Não iria nem me dar ao trabalho de tentar, no meio da manhã, uma vaga na fila. Preferi ficar em casa, trabalhando, enquanto a Mi "canguruzava". Entre um site e outro, repetia mantras que diziam, em resumo, que eu precisava, sem falta, acordar cedo no dia seguinte. Após o jantar, repeti todo o processo da noite anterior. A Mi tentava me deixar otimista. Eu, preocupado, enquanto refazia etapa por etapa da preparação, desde a checagem da papelada até a configuração do alarme, cantava meus mantras mentalmente. A noite, novamente, agitada, com os mesmos pesadelos, a mesma sensação. Até que algo estranho aconteceu. Eu levantei incomodado com alguma coisa. Um som. Estridente. Repetitivo. O alarme! Consegui! Não precisei sequer dos outros dois. Mais do que depressa, estava pronto. A Mi acordou com a barulheira que fiz enquanto tentava não fazer barulho algum. Ela me desejou boa sorte, nos beijamos e saí.

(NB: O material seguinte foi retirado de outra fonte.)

(** * Voice relay: WAV encoder, utterance segmenter, synthesis queue, session

    A shallow embedding of the voice-conversation relay:

    - [Js]        : the fragment of JavaScript values the program manipulates
                    (numbers, UTF-16 strings, thrown values);
    - [Wav]       : [encodeWavPCM16] and [writeString] of [app/lib/wav.ts],
                    over a [DataView] modelled as a byte list;
    - [Segmenter] : the [chunking] callback handed to [smoothStream], the
                    buffering loop that drives it, and the trimming done by
                    the consumer of the stream;
    - [Worker]    : the durable object [VoiceAIDurableObject]: [textToSpeech],
                    [transcribeAudio], [generateAndSpeakResponse],
                    [handleAudioInput] and the message listener of
                    [handleSession], with the concurrency-1 [PQueue].  The
                    async listener is a state machine driven by the events of
                    its environment (a reply of a model, a chunk of the
                    completion stream), in any order in which they can occur;
    - [Turn]      : what a schedule of such events must lead to;
    - [Demo]      : a concrete session;
    - [Sentences] : where a sentence can end in a buffer;
    - [Channel]   : the events of a turn that are not audio events;
    - [Client]    : the page [VoiceChat]: the handler of the worker's
                    messages and the queue of clips played one after another.

    Definitions come first, the facts about them afterwards. *)

From Stdlib Require Import ZArith QArith List Lia String Ascii Bool.
From stdpp Require Import base option list.
Import ListNotations.
Lemma capitalizeFirstLetter_keeps_the_shape_witness :
  plain " ann  LEE" = true
  /\ String.length (capitalizeFirstLetter " ann  LEE") = 9%nat.
Proof.
  assert (Hp : plain " ann  LEE" = true) by reflexivity.
  split; [exact Hp|].
  exact (proj1 (capitalizeFirstLetter_keeps_the_shape " ann  LEE" Hp)).
Defined.
End Capitalise.

(** ** Submitting a reading, loading the meter page, saving the baseline *)

Section BaselineCases.
Import JS ProfileHeader Props.

(** The two things [handleSaveInitialReading] can do. *)
Lemma baseline_update_cases (input : string) :
  (turned_down input /\ handleSaveInitialReading input = [])
  \/ (~ turned_down input
      /\ handleSaveInitialReading input = [onUpdateInitialReading (parseInt input)]).
Proof.
  unfold handleSaveInitialReading, turned_down.
  destruct (truthy input) eqn:Ht; simpl.
  2: { left. split; [left; now apply truthy_false | reflexivity]. }
  destruct (isNaN (parseInt input)) eqn:Hn; simpl.
  1: { left. split; [right; left; now apply isNaN_true | reflexivity]. }
  destruct (lt (parseInt input) (Finite 0)) eqn:Hl.
  1: { left. split; [right; right; reflexivity | reflexivity]. }
  right. split; [|reflexivity].
  intros [H | [H | H]].
  - subst. discriminate Ht.
  - rewrite H in Hn. discriminate Hn.
  - congruence.
Qed.
End BaselineCases.

Section ApiHandlers.
Import JS Async Api Props.

(** Splits a run on whatever the world answers next. *)
Ltac next_reply :=
  match goal with
  | |- context [settle (Api.token ?w)] => destruct (Api.token w) as [[?tk|]|?e] eqn:?
  | |- context [match Api.token ?w with _ => _ end] =>
      destruct (Api.token w) as [[?tk|]|?e] eqn:?
  | |- context [truthy ?tk] => destruct (truthy tk) eqn:?
  | |- context [settle (Api.respond ?w ?b ?c)] =>
      destruct (Api.respond w b c) as [[[?body|?e]|?status [?errorData|?e]]|?e] eqn:?
  | |- context [match Api.respond ?w ?b ?c with _ => _ end] =>
      destruct (Api.respond w b c) as [[[?body|?e]|?status [?errorData|?e]]|?e] eqn:?
  | |- context [detail_or ?j _] => destruct j as [| | | | |[?detail|]]
  | |- context [match ?j with JNull => _ | _ => _ end] =>
      destruct j as [| | | | |[?detail|]]
  end.

Ltac every_reply := repeat (cbn; try next_reply).


(** X24.  Submitting the reading form on the meter page.  No exception
    escapes, and at most the one POST is sent, carrying the parsed values.
    The reading list grows only by the reading the backend returned for that
    POST: either the list and the form are exactly as before, or the backend
    answered successfully with a reading, which is appended at the end, the
    error is cleared, and the form is reset to its defaults (the previous
    field reseeded from the profile's baseline, not from what was just
    submitted). *)
Theorem reading_is_added_only_when_created (w : World) (today : string)
    (auth : MeterDetails.Auth) (profile : Profile.t)
    (values : AddReadingForm.FormValues) (m : MeterPage.Mounted) :
  let o := run w (ReadingForm.onSubmit today MeterPage.reset
                    (MeterPage.form_props auth profile) values) m in
  result o = inr tt
  /\ (omap sent (trace o) = []
      \/ exists tk, omap sent (trace o)
                    = [(tk, PostReading (AddReadingForm.payload profile values))])
  /\ ((MeterDetails.readings (fst (final o)) = MeterDetails.readings (fst m)
       /\ snd (final o) = snd m)
      \/ exists tk newReading,
           respond w tk (PostReading (AddReadingForm.payload profile values))
           = Fulfilled (Ok (Fulfilled newReading))
           /\ MeterDetails.readings (fst (final o))
              = (MeterDetails.readings (fst m) ++ [newReading])%list
           /\ MeterDetails.error (fst (final o)) = None
           /\ snd (final o) = Seed.defaultValues today profile).
Proof.
  intros o. subst o. unfold ReadingForm.onSubmit.
  cbn [ReadingForm.isSignedIn ReadingForm.userId MeterPage.form_props].
  destruct (negb (default false (MeterDetails.isSignedIn auth))
            || no_token (MeterDetails.userId auth)).
  - cbn. repeat split; auto.
  - every_reply; (split; [reflexivity|]); (split; [eauto|]);
      try (left; split; reflexivity).
    right. do 2 eexists. repeat split. eassumption.
Qed.


(** X26.  Saving the baseline from the profile header.  A candidate that is
    turned down (empty, not a number, negative) reaches nothing: no token is
    asked for, nothing is sent, the page state is untouched; so does any
    candidate while no profile is loaded.  Any other candidate sends at most
    the one PATCH, carrying the parsed value; the profile on the page changes
    only to the profile the backend returned for it, with the error cleared. *)
Theorem baseline_is_saved_only_when_accepted (w : World) (s : MeterDetails.State)
    (profile : option Profile.t) (profileId input : string) :
  let o := run w (MeterPage.save profile profileId input) s in
  ((turned_down input \/ profile = None) ->
   o = {| trace := []; final := s; result := inr tt |})
  /\ result o = inr tt
  /\ (omap sent (trace o) = []
      \/ exists tk, omap sent (trace o)
                    = [(tk, PatchInitialReading profileId (parseInt input))])
  /\ ((MeterDetails.profile (final o) = MeterDetails.profile s)
      \/ exists tk updated,
           respond w tk (PatchInitialReading profileId (parseInt input))
           = Fulfilled (Ok (Fulfilled updated))
           /\ MeterDetails.profile (final o) = Some updated
           /\ MeterDetails.error (final o) = None)
  /\ MeterDetails.readings (final o) = MeterDetails.readings s.
Proof.
  intros o. subst o. unfold MeterPage.save.
  destruct (baseline_update_cases input) as [[Ht ->] | [Hn ->]].
  - cbn. repeat split; auto.
  - cbn [MeterPage.perform]. unfold MeterPage.handleUpdateInitialReading.
    destruct profile as [p|].
    + split; [intros [H | H]; [contradiction | discriminate]|].
      every_reply; (split; [reflexivity|]); (split; [eauto|]);
        (split; [|reflexivity]); try (left; reflexivity).
      right. do 2 eexists. repeat split. eassumption.
    + cbn. repeat split; auto.
Qed.


(** X28.  Adding a profile.  The form asks for both fields: it passes
    validation exactly when the tenant name and the meter number are
    non-empty, and otherwise nothing happens.  The page navigates nowhere
    but to the dashboard, and there only after the backend has answered the
    one POST, carrying the two fields, successfully; no exception escapes,
    and once past the sign-in guard the handler ends with the loading flag
    off. *)
Theorem profile_is_added_then_dashboard (w : World) (s : AddProfile.State)
    (auth : MeterDetails.Auth) (values : AddProfile.FormValues) :
  let o := run w (AddProfile.submit auth values) s in
  ((exists data, AddProfile.formSchema values = Zod.Success data)
   <-> AddProfile.tenant_name values <> "" /\ AddProfile.meter_number values <> "")
  /\ ((AddProfile.tenant_name values = "" \/ AddProfile.meter_number values = "") ->
      o = {| trace := []; final := s; result := inr tt |})
  /\ result o = inr tt
  /\ (omap navigation (trace o) = []
      \/ omap navigation (trace o) = ["/dashboard"]
         /\ exists tk body,
              omap sent (trace o)
              = [(tk, PostProfile (AddProfile.tenant_name values)
                                  (AddProfile.meter_number values))]
              /\ respond w tk (PostProfile (AddProfile.tenant_name values)
                                           (AddProfile.meter_number values))
                 = Fulfilled (Ok body))
  /\ (MeterDetails.signed_out auth = false ->
      AddProfile.tenant_name values <> "" -> AddProfile.meter_number values <> "" ->
      AddProfile.isLoading (final o) = false).
Proof.
  intros o. subst o. unfold AddProfile.submit, AddProfile.formSchema,
    AddProfile.formSchema_issues.
  destruct values as [tenant meter]. cbn [AddProfile.tenant_name AddProfile.meter_number].
  destruct tenant as [|a tenant], meter as [|b meter]; cbn.
  1-3: split; [split; [intros [? [=]] | intros [? ?]; congruence]|];
       split; [reflexivity|]; split; [reflexivity|]; split; [now left|];
       intros _ ? ?; congruence.
  split; [split; [intros _; split; discriminate | intros _; eauto]|].
  split; [intros [H | H]; discriminate H|].
  unfold AddProfile.onSubmit.
  destruct (MeterDetails.signed_out auth).
  { cbn. split; [reflexivity|]. split; [now left | discriminate]. }
  every_reply; (split; [reflexivity|]); (split; [|reflexivity]);
    first [ left; reflexivity
          | right; split; [reflexivity|]; do 2 eexists; split;
            [reflexivity | eassumption] ].
Qed.
End ApiHandlers.

(** ** When a field is free of errors, and what a failed delete says *)

Section Closing.
Import JS Async Props HandlerProps Zod AddReadingForm.

(** X29.  The previous field is shown without an error exactly when its text
    parses to a non-negative Number, whatever the other fields hold; the
    current field is shown without an error exactly when its text parses to a
    non-negative Number that is >= what the previous field parses to. *)
Theorem field_is_clean_iff (d p c : string) :
  let data := {| date := d; previous := p; current := c |} in
  (field_error "previous" data = None <-> non_negative p = true)
  /\ (field_error "current" data = None
      <-> non_negative c = true /\ ge (parseInt c) (parseInt p) = true).
Proof. split; [apply previous_error_iff | apply current_error_iff]. Qed.


End Closing.
(** C7. For every successful direct booking, the response carries a
    non-empty reservation identifier (the 24 hexadecimal digits of the
    identifier the store gave the persisted reservation) and a confirmation
    code equal to "RES-" followed by the UTC time formatted YYYYMMDDHHMMSS,
    so prefixed "RES-" and 18 characters long; a successful booking is one
    whose room type exists and whose check_out is after check_in; and a
    booking with an existing room type, check_out after check_in and a
    record the schema accepts does succeed when the notification step can
    complete. *)
Theorem direct_response (env : Runtime) (p : CreateReservationRequest.t)
    (w : World) :
  (forall resp w', create_reservation env p w = (inr resp, w') ->
     IntakeResponse.id resp <> EmptyString /\
     IntakeResponse.confirmation_code resp
     = "RES-" ++ PyDate.strftime_compact (utcnow env) /\
     Text.startswith "RES-" (IntakeResponse.confirmation_code resp) = true /\
     String.length (IntakeResponse.confirmation_code resp) = 18%nat /\
     (exists d, persists w w' d /\
                IntakeResponse.id resp = Bson.str (ReservationDoc._id d)) /\
     (exists rt,
        referenced_room_type w (CreateReservationRequest.room_type_id p)
        = Some rt) /\
     0 < PyDate.sub_days (CreateReservationRequest.check_out p)
           (CreateReservationRequest.check_in p)) /\
  (forall rt,
     referenced_room_type w (CreateReservationRequest.room_type_id p)
     = Some rt ->
     PyDate.date_ok (CreateReservationRequest.check_in p) ->
     PyDate.date_ok (CreateReservationRequest.check_out p) ->
     PyDate.lt (CreateReservationRequest.check_in p)
       (CreateReservationRequest.check_out p) ->
     1 <= CreateReservationRequest.guests p ->
     PyFloat.leb PyFloat.zero (base_price_of rt) = true ->
     notification_ready env (CreateReservationRequest.guest p) ->
     exists resp, fst (create_reservation env p w) = inr resp).
Proof.
  split.
  - intros resp w' E.
    destruct (create_reservation_returns_inv env p w w' resp E)
      as (rt & R & N & P & ->).
    cbn [IntakeResponse.id IntakeResponse.confirmation_code].
    split; [apply str_oid_nonempty |].
    split; [reflexivity |].
    split; [reflexivity |].
    split; [| split; [| split]].
    + unfold generate_confirmation_code.
      rewrite !length_append, strftime_compact_length. reflexivity.
    + eexists. split; [exact P | reflexivity].
    + exists rt. exact R.
    + exact N.
  - intros rt R Hi Ho L G B Rd.
    pose proof (nights_positive _ _ Hi Ho L) as N.
    assert (Reservation.new (direct_record env p rt)
            = inr (direct_record env p rt)) as V.
    { apply Reservation_new_ok.
      + apply Z.leb_le. exact G.
      + apply FloatFacts.mul_of_int_nonneg; assumption.
      + reflexivity. }
    destruct (create_reservation_accepted env p w rt R ltac:(lia) V)
      as (_ & _ & S & _).
    eexists. exact (S Rd).
Qed.

Lemma direct_response_witness :
  exists resp,
    fst (create_reservation Sample.env Sample.booking Sample.store) = inr resp /\
    IntakeResponse.id resp <> EmptyString /\
    IntakeResponse.confirmation_code resp = "RES-20240305070809".
Proof.
  destruct (direct_response Sample.env Sample.booking Sample.store)
    as (Resp & Succ).
  assert (PyDate.date_ok Sample.jan_1) as H1
    by (unfold PyDate.date_ok; simpl; lia).
  assert (PyDate.date_ok Sample.jan_4) as H4
    by (unfold PyDate.date_ok; simpl; lia).
  assert (PyDate.lt Sample.jan_1 Sample.jan_4) as L
    by (unfold PyDate.lt; simpl; lia).
  destruct (Succ _ eq_refl H1 H4 L ltac:(simpl; lia) eq_refl
              ltac:(split; discriminate))
    as (resp & E).
  exists resp. split; [exact E |].
  destruct (create_reservation Sample.env Sample.booking Sample.store)
    as [o w'] eqn:O.
  simpl in E. subst o.
  destruct (Resp resp w' eq_refl) as (I & C & _).
  split; [exact I | rewrite C; reflexivity].
Defined.
(** * CONQUEST / CLAWQUEST game server: tick processor, actions, trades.

    A shallow embedding of the server core (TypeScript over SQLite):
    - [types.ts]            entities and [GAME_CONSTANTS];
    - [db/database.ts]      schema, grid generation and grid expansion;
    - [game/actions.ts]     expand, attack, fortify, gift, capital;
    - [game/communication.ts] messages and trades;
    - [routes/actions.ts]   the unified action endpoint;
    - [routes/agent.ts]     join;
    - [tick/processor.ts]   the tick transaction;
    - [tick/scheduler.ts]   timer path and manual trigger.

    Conventions of the embedding.
    - A table is the list of its rows in rowid (insertion) order; a
      [SELECT ... .get()] is the first matching row, [.all()] the matching
      rows in table order, an [UPDATE ... WHERE] a map over all rows, an
      [INSERT] an append.
    - Numbers are [Z]: the INTEGER columns and the JSON numbers the API
      receives are taken to be integers.
    - Time is a [Z] count of seconds; [datetime('now')], [Date.now()] and
      [new Date()] all read the [now] argument of the operation, and the
      stored timestamps compare as numbers.
    - WebSocket broadcasts, webhook notifications and console output do not
      touch the store and are left out; the JSON [data] payloads of events
      and responses are left out as well. *)

From Stdlib Require Import ZArith List String Ascii Bool Lia.
From Stdlib Require Import DecimalString Permutation.
Import ListNotations.

#[local] Open Scope string_scope.
#[local] Open Scope Z_scope.

(* ================================================================== *)
(** ** Entities ([types.ts]) *)
(* ================================================================== *)

Inductive TerrainType : Type := farmland | mine | mixed | barren.

Module Agent.
Record t : Type := mk {
    id : string;
    display_name : string;
    food : Z;
    metal : Z;
    capital_q : option Z;
    capital_r : option Z;
    last_seen_at : option Z
  }.
End Agent.

Module Tile.
Record t : Type := mk {
    q : Z;
    r : Z;
    terrain : TerrainType;
    owner_id : option string;
    fortification : Z
  }.
End Tile.

Inductive AttackStatus : Type := attack_pending | attack_resolved.

Module Attack.
Record t : Type := mk {
    id : Z;
    attacker_id : string;
    target_q : Z;
    target_r : Z;
    commitment : Z;
    status : AttackStatus;
    resolves_at : option Z
  }.
End Attack.

Inductive TradeStatus : Type :=
  trade_pending | trade_accepted | trade_rejected | trade_expired.

Module Trade.
Record t : Type := mk {
    id : Z;
    from_id : string;
    to_id : string;
    offer_food : Z;
    offer_metal : Z;
    request_food : Z;
    request_metal : Z;
    status : TradeStatus;
    expires_at : option Z
  }.
End Trade.

Module Message.
Record t : Type := mk {
    id : Z;
    from_id : string;
    to_id : string;
    content : string;
    read : Z
  }.
End Message.

Module GameEvent.
Record t : Type := mk {
    type : string;
    actor_id : option string;
    description : string
  }.
End GameEvent.

Module AgentMemory.
Record t : Type := mk {
    agent_id : string;
    content : string;
    updated_at : Z
  }.
End AgentMemory.

Module GameState.
Record t : Type := mk {
    current_tick : Z;
    last_tick_at : option Z;
    tick_interval_hours : Z;
    grid_radius : Z
  }.
End GameState.

Record ActionResponse : Type := mkResponse {
  success : bool;
  message : string
}.

(** [GAME_CONSTANTS] *)
Module GAME_CONSTANTS.
Definition EXPAND_FOOD_COST : Z := 20.
Definition EXPAND_METAL_COST : Z := 10.
Definition FARMLAND_FOOD : Z := 10.
Definition MINE_METAL : Z := 10.
Definition MIXED_FOOD : Z := 5.
Definition MIXED_METAL : Z := 5.
Definition BARREN_FOOD : Z := 2.
Definition UPKEEP_FOOD_PER_TILE : Z := 3.
Definition BASE_TILE_DEFENSE : Z := 10.
Definition ATTACK_RESOLUTION_HOURS : Z := 2.
Definition TRADE_EXPIRY_HOURS : Z := 24.
Definition MAX_MEMORY_CHARS : nat := Z.to_nat 10000.
Definition MAP_EXPANSION_THRESHOLD : Z := 20.
Definition MAP_EXPANSION_RINGS : Z := 2.
End GAME_CONSTANTS.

Estava escuro e frio. Apesar disso, não peguei pesado com as roupas que vestia, pois a caminhada de 40 minutos é pura subida, e andar esquenta muito. Cantarolando, segui até o Arco, virei na Trafalgar à esquerda, segui sempre em frente até a Urquinaona. De lá, avistei a Praça Catalunha, passei por ela e, um quarteirão depois, virei à direita na Balmes. Sobe, atravessa, anda, espera o sinal, acende um cigarro, anda, tira gorro, acende outro cigarro, põe o gorro, e cheguei. Eram exatamente 8h02 quando dobrei a esquina e encontrei minha grande amiga: a merda da fila gorda. Entrei na mesma exatamente (mais ou menos) no mesmo ponto onde, terça, comecei minha aventura. Mas, desta vez, os portões não haviam sido abertos. Portanto, minhas chances eram boas. As pessoas chegavam aos montes.
Uma senhora de cerca de 40 anos, para menos, chegou de carro por aquela rua. Ali mesmo, sobre a calçada, estacionou e desceu. Logo depois, desceram também uma outra moça e um menininho, com cerca de 3 anos, talvez. Ela, claro, chegou atrás de mim, perguntou se eu era o último. Eu disse sim. Ela, então, começou num papo animado com a amiga, enquanto o filho, que gracinha de menino, se debruçava no meio fio, tentando catarrar. A cada cusparada bem sucedida, a mãe o parabenizava, toda orgulhosa. Mahala, mahala uiê!, sei lá que língua era aquela. E depois, ela voltava pro papo. Quando o pirralho percebeu que a boca já estava seca, começou a se afastar, andando para trás, sem olhar, até encostar na perda de quem? Claro. Na minha. Eu pensei em dar uma joelhada na cabeça do guri, mas acredito que a prisão espanhola deva ser pior que aquela fila. Resolvi dar aquela chacoalhada de perna, sabe, quando você pisa numa pilha de "merlim", e sacode a perna pra se livrar do exceso? Foi o que fiz. E deu certo! Me livrei do moleque.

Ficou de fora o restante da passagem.